I apologise in advance if this is in the wrong section or has been covered before. Basically I have been on Job seekers benefit since January as I was made redundant. As I am only 23 and had been working partime in the tax year of 07 (I was attending uni) and therefore they calculated my entitlement as 160.10/week. The Community Welfare Officer paid the difference of 44 euro. The coummunity welfare officer told me to apply for job seekers allowance instead which I did in July. Only now are they getting around to processing it. In the meantime I have been applying away for jobs and had an interview for a Department store in Northern Ireland. The problem is that it's only a temporary post for Christmas and I would only get a 16 hour contract.
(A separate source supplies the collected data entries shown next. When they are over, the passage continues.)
(* ===== verification/Services.v ===== *)
(** * Services

    How the servers of the node and of the collector backend are put together: the
    services of the gRPC server and its task, the endpoints for dumps of the network
    if that feature is on ([concordium-node/src/grpc2.rs]), the signals that shut the
    node down ([concordium-node/src/bin/cli.rs]), and the routes and the start of the
    collector backend ([collector-backend/src/bin/node-collector-backend.rs]). *)

From stdpp Require Import base tactics list gmap strings option numbers.
From Stdlib Require Import ZArith.
From S2P Require Import Prelude Text Dumper Grpc Collector.

(** ** The gRPC server *)

(** The services of the router, with whether they are also offered to browsers. *)
Inductive ServiceName := QueriesService | HealthService | GrpcHealthV1Service | ReflectionService.
Definition router_services (enable_grpc_web reflection_ok : bool) : outcome (list (ServiceName * bool)) :=
  let router := [(QueriesService, enable_grpc_web)] in
  _ ← ensure reflection_ok "Unable to start the GRPC2 reflection service.";
  Ok (router ++ ((fun s => (s, enable_grpc_web)) <$> [HealthService; GrpcHealthV1Service; ReflectionService])).

(** The task of the server: whether it tells the main thread of an error. *)
Definition server_task (result : bool) (listeners : nat) : bool * bool :=
  (result, negb result && bool_decide (0 < listeners)%nat).

(** *** Dumps *)

Section dumps.
Variable service_config : ServiceConfig.

(** [dump_start] and [dump_stop], with the feature [network_dump]. *)
Definition dump_start (file : text) (raw : bool) : M NetworkDumper unit := fun d =>
  if service_config Endpoint.dump_start then
    match file with
    | [] => (fail_with Code.InvalidArgument "The supplied path must be non-empty", d)
    | _ => match activate_dump file raw d with
           | (Ok _, d') => (Ok tt, d')
           | (Err _, d') => (fail_with Code.Internal "Could not start network dump", d')
           | (Panic, d') => (Panic, d')
           end
    end
  else (fail_with Code.Unimplemented "`DumpStart` is not enabled.", d).
Definition dump_stop : M NetworkDumper unit := fun d =>
  if service_config Endpoint.dump_stop then
    match stop_dump d with
    | (Ok _, d') => (Ok tt, d')
    | (Err _, d') => (fail_with Code.Internal "Could not stop network dump", d')
    | (Panic, d') => (Panic, d')
    end
  else (fail_with Code.Unimplemented "`DumpStop` is not enabled.", d).

(** Only stopping sends the message that ends the thread: a dump cannot be started
    with a path that does. *)
Lemma dump_start_switches file raw d r d' :
  dump_start file raw d = (r, d') ->
  d' = d \/ (r = Ok tt /\ file <> [] /\ switch_queue d' = switch_queue d ++ [(file, raw)] /\ log_dumper d' = true).
Proof.
  unfold dump_start, activate_dump, switch_send, mbind, M_bind, modify, bail. intros E.
  destruct (service_config _); [|by simplify_eq; left]. destruct file as [|c file]; [by simplify_eq; left|].
  destruct (thread_alive d); simplify_eq/=; [right|by left]. by split_and!.
Qed.
(** Once a dump has been stopped and the thread has seen it, none can be started. *)
Lemma no_dump_after_stop d d' file raw :
  dump_stop d = (Ok tt, d') -> switch_queue d = [] ->
  (dump_start file raw (thread_takes d')).1 <> Ok tt.
Proof.
  unfold dump_stop, stop_dump, switch_send, mbind, M_bind, modify, bail. intros E Eq.
  destruct (service_config Endpoint.dump_stop); [|done]. destruct (thread_alive d); [|done]. simplify_eq/=.
  unfold dump_start, activate_dump, switch_send, mbind, M_bind, bail. rewrite Eq. simpl.
  destruct (service_config _); [|done]. by destruct file.
Qed.
End dumps.

(** ** Signals *)

(** The task of [setup_shutdown_signal_handling], on whether a handler can be
    registered for each signal that arrives: how often it tells the [receivers], and
    whether it still runs. *)
Definition signal_task (receivers : nat) (signals : list bool) : nat * bool :=
  match signals with
  | [] => (0, true)
  | false :: _ => (0, false)
  | true :: later => if decide (receivers = 0)%nat then (0, false) else (1, forallb id later)
  end%nat.
(** However often a signal arrives, a shutdown is requested once. *)
Lemma one_shutdown receivers signals :
  (0 < receivers)%nat -> (signal_task receivers signals).1 = if decide (hd_error signals = Some true) then 1%nat else 0%nat.
Proof.
  intros Hr. destruct signals as [|[] later]; cbn; [done| |done]. by rewrite decide_False by lia.
Qed.

(** ** The collector backend *)

Inductive BackendPage := BackendIndex | NodesSummary | NodesBlocksInfo | NodesPost.
Definition backend_index (version : text) : text :=
  lit "<html><body><h1>Collector backend for concordium v" ++ version
  ++ lit "</h1><p>Operational!</p></body></html>".
(** [router]. *)
Inductive HttpMethod := HttpGet | HttpPost | HttpOther.
Definition backend_router (m : HttpMethod) (path : text) : option BackendPage :=
  match m with
  | HttpGet =>
      if decide (path = lit "/") then Some BackendIndex
      else if decide (path = lit "/nodesSummary") then Some NodesSummary
      else if decide (path = lit "/data/nodesSummary") then Some NodesSummary
      else if decide (path = lit "/nodesBlocksInfo") then Some NodesBlocksInfo
      else if decide (path = lit "/data/nodesBlocksInfo") then Some NodesBlocksInfo
      else None
  | HttpPost =>
      if decide (path = lit "/nodes/post") then Some NodesPost
      else if decide (path = lit "/post/nodes") then Some NodesPost
      else None
  | HttpOther => None
  end.

(** [main], up to the start of the server: the state that it is started with and the
    address; the file with the names is read if it is configured. *)
Definition backend_start (banned_node_names_file : option text) (read_to_string : text -> option text)
    (banned_versions : list text) (host port : text) (thread_ok : bool)
    : outcome (CollectorStateData * text) :=
  banned_node_names ← match banned_node_names_file with
                      | Some file => contents ← match read_to_string file with
                                                | Some s => Ok s
                                                | None => Err (IoError "read_to_string")
                                                end;
                                     Ok (lines contents)
                      | None => Ok []
                      end;
  _ ← (if thread_ok then Ok tt else Panic);
  Ok (mkCollector ∅ banned_versions banned_node_names, host ++ lit ":" ++ port).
How would this effect my Job seekers allowance. Would I be entitled to anything? Is it worth my while taking the job if I'm successful?


----------



## jenn19 (22 Oct 2009)

if you were to take the job and only got 16hrs a week, you would be able to get payment for the days you werent working, the social welfare office would give you forms to get your employer to fill out to prove you werent workin those days, but you wouldnt know how long that would take to get sorted. my friend is 2months waiting for hers to get sorted! I was on jobseekers allowance and took a temporary job in the summer and when it ended i went right back to the start with my application for joballowance but luckily my community welfare officer paid it to me until it came through! I applied for it the 1st sept, only yday i got a letter to say it was sorted. I dont know would it make any difference if you are workin in northern ireland though, i would check that incase!


----------